Let’s Get “Health” Back Into Healthcare

Recently I was teaching in a Sutter Health leadership development program when the nice Sacramento State professor who organizes the program fainted while asking me a question.  With lots of caring, compassionate doctors in the room, soon an ambulance was on its way so he could be checked out.  Fortunately, nothing serious, but he needed to go to a hospital for evaluation.  And then, the “discussion:”  what insurance did he have, which hospitals accepted which insurance, could he use a Sutter facility—in short, precisely the health-irrelevant discussion that health systems and their clients must engage in everyday given our current screwed up system.

When my wife had ear trouble a few years ago in Spain, she saw two different doctors in two different facilities, including an internationally-famous ear specialist.  Believe it or not, the conversations were about—her ear, possible medications, treatment options, and recovery time. 

Although doctors for the most part remain committed to their patients’ health, the language of health care is now increasingly more like accounting than medicine—costs, efficiency, contracting, access—in short, everything except compassion, patients, and care.

The wonderful irony is that human psychology matters for human health.  There is no substitute in the diagnostic process for doctors listening to patients describe their symptoms.  There is no replacing compassion and care in helping patients deal with the psychological stress of disease.  There is, in short, no replacing the humane treatment that people used to receive in the U.S. and still do in many other countries.

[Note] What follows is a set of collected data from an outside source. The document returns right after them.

(** Changing programs the stack does not see. *)
Lemma stack_ok_agree P P' F b :
  agree P P' b → (∀ f, f ∈ F → closed_below P f → closed_below P' f) →
  stack_ok P F b → stack_ok P' F b.
Proof.
  revert b. induction F as [|f F IH]; intros b Ha Hc Hs; [done|].
  destruct F as [|g F].
  - apply stack_root in Hs as (? & ? & ? & ? & Hm). apply stack_root. split_and!; try done.
    by eapply ops_match_agree.
  - apply stack_cons in Hs as ((Hf & Hb & Hbg & Hcl) & Hs). apply stack_cons.
    split; [split_and!; [|done|done|apply Hc; [by left|done]]|].
    + destruct (af_program f) as [p|]; [|done].
      destruct Hf as (Hm & Hp & Hl & Hn). destruct (proj1 Ha p Hp) as (Hl' & _ & Hp').
      split_and!; [by eapply ops_match_agree|done|congruence|].
      destruct (af_nested f); [|done]. destruct Hn as (? & ? & ?). split_and!; [done..|congruence].
    + apply IH; [by eapply agree_mono|intros h Hh; apply Hc; by right|done].
Qed.

(** Changing the top frame's output, and the bound it is seen from. *)
Lemma stack_ok_top P f f' F b b' p :
  stack_ok P (f :: F) b → af_program f = Some p → af_program f' = Some p →
  af_nested f' = af_nested f → af_first f' = af_first f →
  ops_match P (f' :: F) p b' → (b ≤ b')%nat → stack_ok P (f' :: F) b'.
Proof.
  intros Hs Hp Hp' Hn Hfirst Hm Hb. destruct F as [|g F].
  - apply stack_root in Hs as (Hp0 & ? & ? & ? & _). apply stack_root.
    rewrite Hp in Hp0. injection Hp0 as ->. rewrite Hn, Hfirst. split_and!; try done. lia.
  - apply stack_cons in Hs as (Hs1 & Hs). apply stack_cons. unfold frame_fits in *.
    rewrite Hp in Hs1. rewrite Hp'. destruct Hs1 as ((_ & ? & ? & Hnest) & ? & ? & Hcl).
    assert (bound f' = bound f) as Hbf by (unfold bound; by rewrite Hn, Hfirst).
    rewrite Hbf, Hn, Hfirst. split_and!; try done; try lia.
    unfold closed_below in *. by rewrite Hp', Hbf, Hfirst, <-Hp.
Qed.

(** Every program on the stack is before the bound, and no later than the top's. *)
Lemma stack_program_lt P F b q : stack_ok P F b → is_open F q → (q < b)%nat.
Proof.
  revert b. induction F as [|f F IH]; intros b Hs (h & Hh & Hq); [by apply not_elem_of_nil in Hh|].
  destruct F as [|g F].
  - apply stack_root in Hs as (Hp & _ & _ & ? & _). apply list_elem_of_singleton in Hh as ->.
    rewrite Hp in Hq. by injection Hq as <-.
  - apply stack_cons in Hs as ((Hf & Hb & _ & _) & Hs).
    apply elem_of_cons in Hh as [->|Hh].
    + rewrite Hq in Hf. tauto.
    + enough (q < bound f)%nat by lia. apply IH; [done|]. by exists h.
Qed.

(** The parent of a nested program comes before it. *)
Lemma parent_lt P q q2 : programs_ok P → parent_of P q = Some q2 → (q2 < q)%nat ∧ q ∈ children_of P q2.
Proof.
  intros ((p0 & H0 & Hnone & _) & Hpar & _) Hq. unfold parent_of in Hq.
  destruct (P !! q) as [p|] eqn:Hp; [|done]. cbn in Hq.
  destruct (decide (q = 0%nat)) as [->|Hne]; [congruence|].
  destruct (Hpar q p Hp ltac:(lia)) as (_ & _ & q3 & Hq3 & Hlt & Hin).
  assert (q3 = q2) as -> by congruence. done.
Qed.

Lemma stack_top_largest P f F b q r :
  programs_ok P → stack_ok P (f :: F) b → af_program f = Some q → is_open (f :: F) r → (r ≤ q)%nat.
Proof.
  intros HP. revert f b q. induction F as [|g F IH]; intros f b q Hs Hq (h & Hh & Hr).
  - apply list_elem_of_singleton in Hh as ->. by rewrite Hq in Hr; injection Hr as ->.
  - apply elem_of_cons in Hh as [->|Hh]; [by rewrite Hq in Hr; injection Hr as ->|].
    apply stack_cons in Hs as (Hs1 & Hs). unfold frame_fits in Hs1. rewrite Hq in Hs1.
    destruct Hs1 as ((_ & _ & Hl & Hn) & _ & _ & _).
    assert (is_open (g :: F) r) as Hopen by by exists h.
    destruct (af_nested f).
    + destruct Hn as (_ & [q2 Hq2] & Hparent). rewrite Hq2 in Hparent.
      specialize (IH g _ q2 Hs Hq2 Hopen). apply parent_lt in Hparent; [lia|done].
    + destruct Hn as [Hg _]. by apply (IH g _ q Hs).
Qed.

Lemma first_le_bound f : (af_first f ≤ bound f)%nat.
Proof. unfold bound. destruct (af_nested f); lia. Qed.

(** Frames were opened in the order of the stack. *)
Lemma stack_bounds P g F b h : stack_ok P (g :: F) b → h ∈ g :: F → (bound h ≤ bound g)%nat.
Proof.
  revert g b. induction F as [|g2 F IH]; intros g b Hs Hh.
  - by apply list_elem_of_singleton in Hh as ->.
  - apply stack_cons in Hs as ((_ & _ & Hb & _) & Hs).
    apply elem_of_cons in Hh as [->|Hh]; [done|].
    specialize (IH g2 _ Hs Hh). pose proof (first_le_bound g). lia.
Qed.

(** The top's program is opened inside every frame that does not share it. *)
Lemma stack_top_inside P f F b q h :
  programs_ok P → stack_ok P (f :: F) b → af_program f = Some q → h ∈ f :: F →
  af_program h = Some q ∨ (af_first h ≤ q)%nat.
Proof.
  intros HP. revert f b q. induction F as [|g F IH]; intros f b q Hs Hq Hh.
  - apply list_elem_of_singleton in Hh as ->. by left.
  - apply elem_of_cons in Hh as [->|Hh]; [by left|].
    apply stack_cons in Hs as (Hs1 & Hs). unfold frame_fits in Hs1. rewrite Hq in Hs1.
    destruct Hs1 as ((_ & _ & Hl & Hn) & _ & Hbg & _).
    destruct (af_nested f).
    + destruct Hn as (Hfirst & _). pose proof (stack_bounds P g F _ h Hs Hh).
      pose proof (first_le_bound h). right. lia.
    + destruct Hn as [Hg _]. by apply (IH g _ q Hs).
Qed.

(** ** Opening a nested program *)

Section nest.
Context (P : list AProgram) (q : nat) (pq new : AProgram).
Hypothesis Hpq : P !! q = Some pq.
Hypothesis Hnew : ap_parent new = Some q ∧ ap_children new = [] ∧ ap_dropped new = false ∧
  is_Some (ap_fallback new) ∧ is_Some (ap_index new).
Let P' : list AProgram := <[q := set_ap_children (ap_children pq ++ [length P]) pq]> (P ++ [new]).

Lemma nest_lookup c :
  P' !! c = if decide (c = q) then Some (set_ap_children (ap_children pq ++ [length P]) pq)
            else if decide (c = length P) then Some new else P !! c.
Proof.
  pose proof (lookup_lt_Some _ _ _ Hpq) as Hlt. unfold P'. case_decide as Hq.
  - subst c. rewrite list_lookup_insert_eq; [done|]. rewrite length_app; lia.
  - rewrite list_lookup_insert_ne by done. case_decide as Hc.
    + subst c. rewrite lookup_app_r by lia. by rewrite Nat.sub_diag.
    + destruct (decide (c < length P)%nat); [by rewrite lookup_app_l|].
      rewrite (proj2 (lookup_ge_None P c)) by lia. apply lookup_ge_None. rewrite length_app; cbn. lia.
Qed.

Lemma nest_length : length P' = S (length P).
Proof. unfold P'. rewrite length_insert, length_app. cbn. lia. Qed.

Lemma nest_children r :
  children_of P' r = if decide (r = q) then children_of P q ++ [length P] else children_of P r.
Proof.
  unfold children_of. rewrite nest_lookup. case_decide as Hr; [by rewrite Hpq|].
  case_decide as Hc; [|done]. subst r. destruct Hnew as (_ & -> & _).
  by rewrite (proj2 (lookup_ge_None P (length P))) by lia.
Qed.

Lemma nest_agree : agree P P' (length P).
Proof.
  split.
  - intros c Hc. unfold live, op_of, parent_of. rewrite nest_lookup.
    case_decide as Hq; [subst c; by rewrite Hpq|]. by rewrite decide_False by lia.
  - intros r. rewrite nest_children. case_decide as Hr; [|done]. subst r.
    rewrite List.filter_app. cbn [List.filter]. rewrite Nat.ltb_irrefl. by rewrite app_nil_r.
Qed.

Lemma nest_live : live P' (length P) = true.
Proof.
  pose proof (lookup_lt_Some _ _ _ Hpq). unfold live. rewrite nest_lookup.
  rewrite decide_False, decide_True by lia. by destruct Hnew as (_ & _ & -> & _).
Qed.

Lemma nest_parent : parent_of P' (length P) = Some q.
Proof.
  pose proof (lookup_lt_Some _ _ _ Hpq). unfold parent_of. rewrite nest_lookup.
  rewrite decide_False, decide_True by lia. by destruct Hnew as (? & _).
Qed.

Lemma nest_programs_ok : programs_ok P → programs_ok P'.
Proof.
  pose proof (lookup_lt_Some _ _ _ Hpq) as Hlt. intros ((p0 & H0 & Hpar0 & Hd0) & Hpar & Hsort & Hch).
  assert (Hch' : ∀ r c, c ∈ children_of P r → c ∈ children_of P' r).
  { intros r c Hc. rewrite nest_children. case_decide; [subst; apply elem_of_app; by left|done]. }
  split_and!.
  - rewrite nest_lookup. case_decide as Hq.
    + subst q. eexists. split; [done|]. rewrite H0 in Hpq. injection Hpq as <-. done.
    + rewrite decide_False by lia. by exists p0.
  - intros c p Hc Hpos. rewrite nest_lookup in Hc. case_decide as Hq.
    + subst c. injection Hc as <-.
      destruct (Hpar q pq Hpq Hpos) as (Hfb & Hix & r & Hr & Hrq & Hin).
      split_and!; [done|done|]. exists r. split_and!; [done|done|by apply Hch'].
    + case_decide as Hcl.
      * injection Hc as <-. destruct Hnew as (Hp & _ & _ & Hfb & Hix). split_and!; [done|done|].
        exists q. split_and!; [done|lia|]. rewrite nest_children, decide_True by done.
        apply elem_of_app. right. subst c. by left.
      * destruct (Hpar c p Hc Hpos) as (Hfb & Hix & r & Hr & Hrc & Hin).
        split_and!; [done|done|]. exists r. split_and!; [done|done|by apply Hch'].
  - intros r. rewrite nest_children. case_decide; [|apply Hsort].
    assert (∀ l n, StronglySorted lt l → (∀ c, c ∈ l → (c < n)%nat) → StronglySorted lt (l ++ [n]))
      as Hsnoc.
    { clear. induction l as [|x l IH]; intros n Hs Hl; cbn; [repeat constructor|].
      apply StronglySorted_inv in Hs as [Hs Hx]. constructor.
      - apply IH; [done|]. intros c Hc. apply Hl. by right.
      - apply Forall_app. split; [done|]. constructor; [apply Hl; by left|done]. }
    apply Hsnoc; [apply Hsort|]. intros c Hc. apply Hch in Hc. lia.
  - intros r c Hc. rewrite nest_length. rewrite nest_children in Hc.
    destruct nest_agree as [Hag _]. case_decide as Hr.
    + subst r. apply elem_of_app in Hc as [Hc|Hc].
      * destruct (Hch q c Hc) as [? Hp]. split; [lia|]. by rewrite (proj2 (proj2 (Hag c ltac:(lia)))).
      * apply list_elem_of_singleton in Hc as ->. split; [lia|]. apply nest_parent.
    + destruct (Hch r c Hc) as [? Hp]. split; [lia|]. by rewrite (proj2 (proj2 (Hag c ltac:(lia)))).
Qed.
End nest.

(** ** The rules preserve the invariant *)

Definition all_finished (P : list AProgram) (F : list AFrame) (X : option APending) : Prop :=
  ∀ q, (q < length P)%nat → live P q = true → ¬ is_open F q → ¬ awaited X q → finished P q.

Lemma is_open_cons f F q : is_open (f :: F) q ↔ af_program f = Some q ∨ is_open F q.
Proof.
  split.
  - intros (h & [->|Hh]%elem_of_cons & Hq); [by left|right; by exists h].
  - intros [Hq|(h & Hh & Hq)]; [exists f; split; [by left|done]|exists h; split; [by right|done]].
Qed.

Lemma not_awaited_None q : ¬ awaited None q.
Proof. by intros (x & ? & _). Qed.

No wonder we spend so much on health care with such poor results—we talk about the wrong things in the wrong way.  This is a point Tom Peters made years ago when he noted that oil companies that talked about oil exploration actually found more oil and car companies that talked about cars enjoyed more success than companies that were fixated on financial numbers to the exclusion of what they were in the business of doing.

It would be nice to put health back into the language of health care, so that while on a stretcher, people don’t need to have memorized their insurance rules.